The pair seems an unlikely duo as Bernard is a fiery flirt who revels in the romanticism of Catholicism while Frances is a plain speaking serious woman. They meet at a writer’s retreat in the late 1950s and begin a friendly correspondence shortly thereafter. Bernard is intrigued by Frances’ devout Catholicism and uses her as a sounding board for his own religious experience. The letters begin with all the ferocity of two dissimilar yet receptive minds recognizing a compatriot in the other. Ideas and thoughts on life and life as a writer fly between the two as their bond grows. Frances’ straightforward nature is exactly what Bernard needs and each provides honest but supportive feedback of the other’s work. This mutual admiration is enhanced by infrequent visits, when they pursue and deepen their friendship. It is during one of these visits, after three years of epistolary friendship that Bernard changes the rules by kissing Frances, a move that does not go over well.
As a ladies man, Bernard is confounded by Frances’ apparent lack of interest in love and marriage. For her part, her stoicism often obscures her reasons for leading such an austere emotional life. There is the feeling in her words that it may not be a choice but a defense mechanism. Even as their relationship deepens and, almost inevitably, turns to romantic love, Frances cannot bring herself to let go to the experience, instead remaining in tight control of her feelings and Bernard’s actions. There is intimacy in private but it is kept isolated on her part while Bernard’s passion overflows with each sentence. It is only in her letters to her closest friend her thoughts are more transparent and touching
I will try and put the two feelings into words. First, when I am walking down the street to meet him and I know that I have come into his view, and his eyes, as I approach, are giving off sparks of both hunger and affection…I feel that I would do anything to have that look cast upon me for the rest of my days.
Frances and Bernard is rewarding reading on many levels. There is the prose itself, deeply intelligent, thoughtful, and entrancing. The passages where each writes of their process or life as a writer are evocative, even to those who have never attempted the art. For Bernard, early on,
… I still wonder—I want to think deeply and not have it carry me off some place where I am useless. I mean, I carry myself off enough when I write, and I fear that, although it may make me great, it may make me useless as well.
While at a later point in their lives Frances shares her feeling about her writer’s block
What is strange is that I am not bothered by the fact that my brain feels like a Dust Bowl farmhouse left vacant after the Depression. But do you know there’s a pleasantness to it? I am imagining my mind as the upper room before the disciples piled in, readying itself for the Holy Ghost.
The relationship moves at a pace that is gentle and stately, until it is not. The reader is lulled in, able to relax and breathe deeply as they read each line from these profound, complex, flawed, exuberant characters. At moments both large and small the disparate voices of the two writers are captured in a way so seamless it feels as if this is non-fiction. Bernard’s letter to Frances while he is hospitalized for a manic episode brings forth some of the most poignant and heartbreaking sentences of the book.

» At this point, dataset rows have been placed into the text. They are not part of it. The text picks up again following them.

(* ===== verification/JumpFixup.v ===== *)
(** * Jump offsets

    The end of [verum_vbc/src/bytecode.rs]: jumps count instructions in the code
    generator and bytes in the encoded program.  [fixup_jump_offsets] computes
    the second from the first, in passes, because the size of a jump depends on
    its offset; [jump_offsets_to_instr_indices] is the way back.  [idx as i32] and
    the sums of [i32] wrap, as in a build of the release profile; a [usize] that is
    a position in a vector is a [nat]. *)

From stdpp Require Import list.
From S2P Require Import Prelude Words Encoding TypeRefs Opcodes Instruction InstructionEncode.

(** The instructions both functions convert, with the field they convert. *)
Definition jump_offset (instr : Instruction.t) : option i32 :=
  match instr with
  | Instruction.Jmp offset | Instruction.JmpIf _ offset | Instruction.JmpNot _ offset
  | Instruction.JmpCmp _ _ _ offset => Some offset
  | Instruction.CtxProvide _ _ body_offset => Some body_offset
  | Instruction.TryBegin handler_offset => Some handler_offset
  | _ => None
  end.

Definition set_jump_offset (v : i32) (instr : Instruction.t) : Instruction.t :=
  match instr with
  | Instruction.Jmp _ => Instruction.Jmp v
  | Instruction.JmpIf cond _ => Instruction.JmpIf cond v
  | Instruction.JmpNot cond _ => Instruction.JmpNot cond v
  | Instruction.JmpCmp op a b _ => Instruction.JmpCmp op a b v
  | Instruction.CtxProvide ctx_type value _ => Instruction.CtxProvide ctx_type value v
  | Instruction.TryBegin _ => Instruction.TryBegin v
  | _ => instr
  end.

(** [x + y] on [i32]. *)
Definition add_i32 (x y : Z) : Z := to_signed 32 (x + y).
Definition sub_i32 (x y : Z) : Z := to_signed 32 (x - y).

(** The vector of the start of every instruction, and of the end. *)
Fixpoint byte_offsets (current : nat) (instructions : list Instruction.t) : list nat :=
  match instructions with
  | [] => [current]
  | instr :: instructions => current :: byte_offsets (current + instruction_size instr) instructions
  end.

(** ** From bytes to instructions *)

(** [binary_search] on the increasing vector: the place of the element, if it
    has one. *)
Definition byte_to_idx (offsets : list nat) (byte : Z) : option Z :=
  if byte <? 0 then None
  else (λ found, to_signed 32 (Z.of_nat found.1)) <$> list_find (eq (Z.to_nat byte)) offsets.

Definition convert (offsets : list nat) (idx : nat) (instr : Instruction.t) : Instruction.t :=
  match jump_offset instr with
  | Some byte_off =>
      let instr_end := Z.of_nat (default 0%nat (offsets !! idx) + instruction_size instr) in
      match byte_to_idx offsets (instr_end + byte_off) with
      | Some t => set_jump_offset (sub_i32 t (to_signed 32 (Z.of_nat idx))) instr
      | None => instr
      end
  | None => instr
  end.

Definition jump_offsets_to_instr_indices (instructions : list Instruction.t) : list Instruction.t :=
  if is_empty instructions then instructions
  else imap (convert (byte_offsets 0 instructions)) instructions.

(** ** From instructions to bytes *)

(** The index of the target, as [usize]. *)
Definition jump_target (idx : nat) (instr : Instruction.t) : option Z :=
  (λ offset, wrap 64 (add_i32 (to_signed 32 (Z.of_nat idx)) offset)) <$> jump_offset instr.

(** One instruction of a pass, and whether its offset changed. *)
Definition fixup_instr (offsets : list nat) (target : option Z) (idx : nat) (instr : Instruction.t) :
    Instruction.t * bool :=
  let instr_end_byte := (default 0%nat (offsets !! idx) + instruction_size instr)%nat in
  match target with
  | Some target_idx =>
      if target_idx <? Z.of_nat (length offsets) then
        let target_byte := default 0%nat (offsets !! Z.to_nat target_idx) in
        let new_offset :=
          sub_i32 (to_signed 32 (Z.of_nat target_byte)) (to_signed 32 (Z.of_nat instr_end_byte)) in
        match jump_offset instr with
        | Some offset =>
            if offset =? new_offset then (instr, false)
            else (set_jump_offset new_offset instr, true)
        | None => (instr, false)
        end
      else (instr, false)
  | None => (instr, false)
  end.

Definition fixup_pass (targets : list (option Z)) (instructions : list Instruction.t) :
    list Instruction.t * bool :=
  let offsets := byte_offsets 0 instructions in
  let results := imap (λ idx instr, fixup_instr offsets (mjoin (targets !! idx)) idx instr) instructions in
  (results.*1, existsb snd results).

(** [for iteration in 0..10], left when a pass changes nothing. *)
Fixpoint fixup_loop (iterations : nat) (targets : list (option Z)) (instructions : list Instruction.t) :
    list Instruction.t :=
  match iterations with
  | O => instructions
  | S iterations =>
      let '(instructions, changed) := fixup_pass targets instructions in
      if changed then fixup_loop iterations targets instructions else instructions
  end.

Definition jump_targets (instructions : list Instruction.t) : list (option Z) :=
  imap jump_target instructions.

Definition fixup_jump_offsets (instructions : list Instruction.t) : list Instruction.t :=
  fixup_loop 10 (jump_targets instructions) instructions.

Definition encode_instructions_with_fixup (instructions : list Instruction.t) (output : bytes) :
    bytes * nat :=
  encode_instructions (fixup_jump_offsets instructions) output.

The people here are all crushed cigarette stubs of people. Bent, white, ashen, diminished. Myself included.
There is no layer between Bauer and her characters. Over eleven years we experience the greatness and minutiae, humor and anger, joy and sadness between two friends with a deep emotional bond, and feel lucky for the gift. Frances and Bernard is fiction but reads as life and makes one long for the day when communication between friends wasn’t tapped out on a keyboard or limited to 140 characters but, just like this novel, could be savored again and again from a letter.